**Brief**: All of the records must be given again exactly.

[Stored items from a collection]
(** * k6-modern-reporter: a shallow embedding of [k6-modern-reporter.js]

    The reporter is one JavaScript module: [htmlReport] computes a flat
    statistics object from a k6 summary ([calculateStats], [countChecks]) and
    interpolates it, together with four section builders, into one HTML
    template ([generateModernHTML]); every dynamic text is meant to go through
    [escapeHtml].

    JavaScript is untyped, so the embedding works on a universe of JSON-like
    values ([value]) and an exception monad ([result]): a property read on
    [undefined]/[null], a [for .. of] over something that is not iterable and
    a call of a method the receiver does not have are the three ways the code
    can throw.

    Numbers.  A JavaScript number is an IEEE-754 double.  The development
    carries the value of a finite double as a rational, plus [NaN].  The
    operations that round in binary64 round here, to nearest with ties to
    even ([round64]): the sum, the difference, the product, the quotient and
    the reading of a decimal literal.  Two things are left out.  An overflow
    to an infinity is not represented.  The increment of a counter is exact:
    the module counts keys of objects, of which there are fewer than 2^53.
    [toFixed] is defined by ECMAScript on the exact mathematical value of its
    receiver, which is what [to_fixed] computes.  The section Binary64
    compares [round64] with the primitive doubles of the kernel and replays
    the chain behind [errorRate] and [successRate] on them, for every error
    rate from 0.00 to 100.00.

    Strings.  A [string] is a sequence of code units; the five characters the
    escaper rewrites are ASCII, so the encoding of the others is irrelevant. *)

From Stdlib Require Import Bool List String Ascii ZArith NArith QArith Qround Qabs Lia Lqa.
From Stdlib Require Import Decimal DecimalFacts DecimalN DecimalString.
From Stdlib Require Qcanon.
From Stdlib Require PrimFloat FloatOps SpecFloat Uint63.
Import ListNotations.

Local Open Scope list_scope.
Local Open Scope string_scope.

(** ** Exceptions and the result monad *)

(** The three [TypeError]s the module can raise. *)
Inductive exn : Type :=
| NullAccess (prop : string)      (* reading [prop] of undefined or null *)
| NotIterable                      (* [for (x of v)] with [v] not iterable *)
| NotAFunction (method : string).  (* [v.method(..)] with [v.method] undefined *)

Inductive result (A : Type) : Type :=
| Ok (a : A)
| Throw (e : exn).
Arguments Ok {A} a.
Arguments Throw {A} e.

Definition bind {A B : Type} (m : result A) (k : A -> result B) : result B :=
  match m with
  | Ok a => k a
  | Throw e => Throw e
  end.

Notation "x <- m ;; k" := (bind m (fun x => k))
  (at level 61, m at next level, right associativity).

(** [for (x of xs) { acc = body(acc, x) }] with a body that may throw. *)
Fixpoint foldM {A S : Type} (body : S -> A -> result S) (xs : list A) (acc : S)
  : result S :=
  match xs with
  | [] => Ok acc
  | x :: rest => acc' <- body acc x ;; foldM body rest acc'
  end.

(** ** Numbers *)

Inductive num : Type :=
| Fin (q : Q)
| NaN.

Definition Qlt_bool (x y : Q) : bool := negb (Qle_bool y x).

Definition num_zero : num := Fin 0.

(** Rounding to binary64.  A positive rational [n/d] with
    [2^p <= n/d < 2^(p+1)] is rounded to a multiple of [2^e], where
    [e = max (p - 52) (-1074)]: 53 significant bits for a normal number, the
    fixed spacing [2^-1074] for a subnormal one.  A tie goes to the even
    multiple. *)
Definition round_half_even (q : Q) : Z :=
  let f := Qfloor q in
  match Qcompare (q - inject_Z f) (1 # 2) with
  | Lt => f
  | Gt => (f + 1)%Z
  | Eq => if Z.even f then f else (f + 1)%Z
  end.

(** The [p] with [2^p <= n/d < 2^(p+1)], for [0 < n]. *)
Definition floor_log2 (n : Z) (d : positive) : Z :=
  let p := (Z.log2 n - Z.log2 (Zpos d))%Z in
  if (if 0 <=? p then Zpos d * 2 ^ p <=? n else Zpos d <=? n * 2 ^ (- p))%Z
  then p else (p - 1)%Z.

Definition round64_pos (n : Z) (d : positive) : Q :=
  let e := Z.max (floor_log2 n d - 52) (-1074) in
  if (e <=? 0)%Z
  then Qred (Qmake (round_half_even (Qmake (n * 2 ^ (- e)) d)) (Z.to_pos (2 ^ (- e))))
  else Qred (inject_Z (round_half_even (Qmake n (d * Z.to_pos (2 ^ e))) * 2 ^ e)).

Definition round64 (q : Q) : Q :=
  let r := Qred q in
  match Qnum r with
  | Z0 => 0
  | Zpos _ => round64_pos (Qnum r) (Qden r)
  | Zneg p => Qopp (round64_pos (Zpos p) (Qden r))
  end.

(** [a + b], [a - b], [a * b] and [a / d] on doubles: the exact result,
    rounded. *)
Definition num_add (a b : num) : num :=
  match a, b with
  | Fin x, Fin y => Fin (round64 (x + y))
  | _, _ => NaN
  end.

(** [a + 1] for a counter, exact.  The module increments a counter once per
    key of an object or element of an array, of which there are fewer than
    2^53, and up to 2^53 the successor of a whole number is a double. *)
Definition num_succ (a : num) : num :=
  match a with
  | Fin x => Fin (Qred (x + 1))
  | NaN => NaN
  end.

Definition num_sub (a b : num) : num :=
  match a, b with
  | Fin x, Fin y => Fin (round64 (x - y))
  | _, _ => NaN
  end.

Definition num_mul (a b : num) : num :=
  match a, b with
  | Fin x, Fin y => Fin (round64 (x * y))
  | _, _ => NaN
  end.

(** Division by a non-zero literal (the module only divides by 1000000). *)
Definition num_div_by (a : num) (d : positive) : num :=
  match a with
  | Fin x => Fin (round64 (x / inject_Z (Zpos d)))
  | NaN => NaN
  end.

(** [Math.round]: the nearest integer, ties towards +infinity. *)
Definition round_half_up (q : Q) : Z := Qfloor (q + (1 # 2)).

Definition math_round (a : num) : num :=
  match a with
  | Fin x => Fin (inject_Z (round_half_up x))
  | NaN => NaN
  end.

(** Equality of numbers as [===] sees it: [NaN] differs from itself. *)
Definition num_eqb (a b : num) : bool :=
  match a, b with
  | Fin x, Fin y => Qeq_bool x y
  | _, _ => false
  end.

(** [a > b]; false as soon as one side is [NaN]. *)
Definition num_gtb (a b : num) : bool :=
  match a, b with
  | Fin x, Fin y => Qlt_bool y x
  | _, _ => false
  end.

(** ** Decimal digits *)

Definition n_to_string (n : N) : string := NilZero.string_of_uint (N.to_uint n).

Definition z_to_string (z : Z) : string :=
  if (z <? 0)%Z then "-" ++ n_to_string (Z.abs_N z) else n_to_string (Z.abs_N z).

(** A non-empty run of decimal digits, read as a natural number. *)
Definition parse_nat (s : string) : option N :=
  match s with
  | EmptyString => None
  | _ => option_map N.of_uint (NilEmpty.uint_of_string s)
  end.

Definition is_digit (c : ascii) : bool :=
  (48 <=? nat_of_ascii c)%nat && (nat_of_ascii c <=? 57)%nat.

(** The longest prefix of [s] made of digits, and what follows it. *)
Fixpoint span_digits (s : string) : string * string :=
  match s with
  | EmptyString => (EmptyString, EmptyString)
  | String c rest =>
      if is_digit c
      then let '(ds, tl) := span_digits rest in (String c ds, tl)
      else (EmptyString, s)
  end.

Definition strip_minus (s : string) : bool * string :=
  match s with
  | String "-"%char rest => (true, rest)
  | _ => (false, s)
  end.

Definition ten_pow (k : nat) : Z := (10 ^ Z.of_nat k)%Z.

**Result of this exercise**:
(** * k6-modern-reporter: a shallow embedding of [k6-modern-reporter.js]

    The reporter is one JavaScript module: [htmlReport] computes a flat
    statistics object from a k6 summary ([calculateStats], [countChecks]) and
    interpolates it, together with four section builders, into one HTML
    template ([generateModernHTML]); every dynamic text is meant to go through
    [escapeHtml].

    JavaScript is untyped, so the embedding works on a universe of JSON-like
    values ([value]) and an exception monad ([result]): a property read on
    [undefined]/[null], a [for .. of] over something that is not iterable and
    a call of a method the receiver does not have are the three ways the code
    can throw.

    Numbers.  A JavaScript number is an IEEE-754 double.  The development
    carries the value of a finite double as a rational, plus [NaN].  The
    operations that round in binary64 round here, to nearest with ties to
    even ([round64]): the sum, the difference, the product, the quotient and
    the reading of a decimal literal.  Two things are left out.  An overflow
    to an infinity is not represented.  The increment of a counter is exact:
    the module counts keys of objects, of which there are fewer than 2^53.
    [toFixed] is defined by ECMAScript on the exact mathematical value of its
    receiver, which is what [to_fixed] computes.  The section Binary64
    compares [round64] with the primitive doubles of the kernel and replays
    the chain behind [errorRate] and [successRate] on them, for every error
    rate from 0.00 to 100.00.

    Strings.  A [string] is a sequence of code units; the five characters the
    escaper rewrites are ASCII, so the encoding of the others is irrelevant. *)

From Stdlib Require Import Bool List String Ascii ZArith NArith QArith Qround Qabs Lia Lqa.
From Stdlib Require Import Decimal DecimalFacts DecimalN DecimalString.
From Stdlib Require Qcanon.
From Stdlib Require PrimFloat FloatOps SpecFloat Uint63.
Import ListNotations.

Local Open Scope list_scope.
Local Open Scope string_scope.

(** ** Exceptions and the result monad *)

(** The three [TypeError]s the module can raise. *)
Inductive exn : Type :=
| NullAccess (prop : string)      (* reading [prop] of undefined or null *)
| NotIterable                      (* [for (x of v)] with [v] not iterable *)
| NotAFunction (method : string).  (* [v.method(..)] with [v.method] undefined *)

Inductive result (A : Type) : Type :=
| Ok (a : A)
| Throw (e : exn).
Arguments Ok {A} a.
Arguments Throw {A} e.

Definition bind {A B : Type} (m : result A) (k : A -> result B) : result B :=
  match m with
  | Ok a => k a
  | Throw e => Throw e
  end.

Notation "x <- m ;; k" := (bind m (fun x => k))
  (at level 61, m at next level, right associativity).

(** [for (x of xs) { acc = body(acc, x) }] with a body that may throw. *)
Fixpoint foldM {A S : Type} (body : S -> A -> result S) (xs : list A) (acc : S)
  : result S :=
  match xs with
  | [] => Ok acc
  | x :: rest => acc' <- body acc x ;; foldM body rest acc'
  end.

(** ** Numbers *)

Inductive num : Type :=
| Fin (q : Q)
| NaN.

Definition Qlt_bool (x y : Q) : bool := negb (Qle_bool y x).

Definition num_zero : num := Fin 0.

(** Rounding to binary64.  A positive rational [n/d] with
    [2^p <= n/d < 2^(p+1)] is rounded to a multiple of [2^e], where
    [e = max (p - 52) (-1074)]: 53 significant bits for a normal number, the
    fixed spacing [2^-1074] for a subnormal one.  A tie goes to the even
    multiple. *)
Definition round_half_even (q : Q) : Z :=
  let f := Qfloor q in
  match Qcompare (q - inject_Z f) (1 # 2) with
  | Lt => f
  | Gt => (f + 1)%Z
  | Eq => if Z.even f then f else (f + 1)%Z
  end.

(** The [p] with [2^p <= n/d < 2^(p+1)], for [0 < n]. *)
Definition floor_log2 (n : Z) (d : positive) : Z :=
  let p := (Z.log2 n - Z.log2 (Zpos d))%Z in
  if (if 0 <=? p then Zpos d * 2 ^ p <=? n else Zpos d <=? n * 2 ^ (- p))%Z
  then p else (p - 1)%Z.

Definition round64_pos (n : Z) (d : positive) : Q :=
  let e := Z.max (floor_log2 n d - 52) (-1074) in
  if (e <=? 0)%Z
  then Qred (Qmake (round_half_even (Qmake (n * 2 ^ (- e)) d)) (Z.to_pos (2 ^ (- e))))
  else Qred (inject_Z (round_half_even (Qmake n (d * Z.to_pos (2 ^ e))) * 2 ^ e)).

Definition round64 (q : Q) : Q :=
  let r := Qred q in
  match Qnum r with
  | Z0 => 0
  | Zpos _ => round64_pos (Qnum r) (Qden r)
  | Zneg p => Qopp (round64_pos (Zpos p) (Qden r))
  end.

(** [a + b], [a - b], [a * b] and [a / d] on doubles: the exact result,
    rounded. *)
Definition num_add (a b : num) : num :=
  match a, b with
  | Fin x, Fin y => Fin (round64 (x + y))
  | _, _ => NaN
  end.

(** [a + 1] for a counter, exact.  The module increments a counter once per
    key of an object or element of an array, of which there are fewer than
    2^53, and up to 2^53 the successor of a whole number is a double. *)
Definition num_succ (a : num) : num :=
  match a with
  | Fin x => Fin (Qred (x + 1))
  | NaN => NaN
  end.

Definition num_sub (a b : num) : num :=
  match a, b with
  | Fin x, Fin y => Fin (round64 (x - y))
  | _, _ => NaN
  end.

Definition num_mul (a b : num) : num :=
  match a, b with
  | Fin x, Fin y => Fin (round64 (x * y))
  | _, _ => NaN
  end.

(** Division by a non-zero literal (the module only divides by 1000000). *)
Definition num_div_by (a : num) (d : positive) : num :=
  match a with
  | Fin x => Fin (round64 (x / inject_Z (Zpos d)))
  | NaN => NaN
  end.

(** [Math.round]: the nearest integer, ties towards +infinity. *)
Definition round_half_up (q : Q) : Z := Qfloor (q + (1 # 2)).

Definition math_round (a : num) : num :=
  match a with
  | Fin x => Fin (inject_Z (round_half_up x))
  | NaN => NaN
  end.

(** Equality of numbers as [===] sees it: [NaN] differs from itself. *)
Definition num_eqb (a b : num) : bool :=
  match a, b with
  | Fin x, Fin y => Qeq_bool x y
  | _, _ => false
  end.

(** [a > b]; false as soon as one side is [NaN]. *)
Definition num_gtb (a b : num) : bool :=
  match a, b with
  | Fin x, Fin y => Qlt_bool y x
  | _, _ => false
  end.

(** ** Decimal digits *)

Definition n_to_string (n : N) : string := NilZero.string_of_uint (N.to_uint n).

Definition z_to_string (z : Z) : string :=
  if (z <? 0)%Z then "-" ++ n_to_string (Z.abs_N z) else n_to_string (Z.abs_N z).

(** A non-empty run of decimal digits, read as a natural number. *)
Definition parse_nat (s : string) : option N :=
  match s with
  | EmptyString => None
  | _ => option_map N.of_uint (NilEmpty.uint_of_string s)
  end.

Definition is_digit (c : ascii) : bool :=
  (48 <=? nat_of_ascii c)%nat && (nat_of_ascii c <=? 57)%nat.

(** The longest prefix of [s] made of digits, and what follows it. *)
Fixpoint span_digits (s : string) : string * string :=
  match s with
  | EmptyString => (EmptyString, EmptyString)
  | String c rest =>
      if is_digit c
      then let '(ds, tl) := span_digits rest in (String c ds, tl)
      else (EmptyString, s)
  end.

Definition strip_minus (s : string) : bool * string :=
  match s with
  | String "-"%char rest => (true, rest)
  | _ => (false, s)
  end.

Definition ten_pow (k : nat) : Z := (10 ^ Z.of_nat k)%Z.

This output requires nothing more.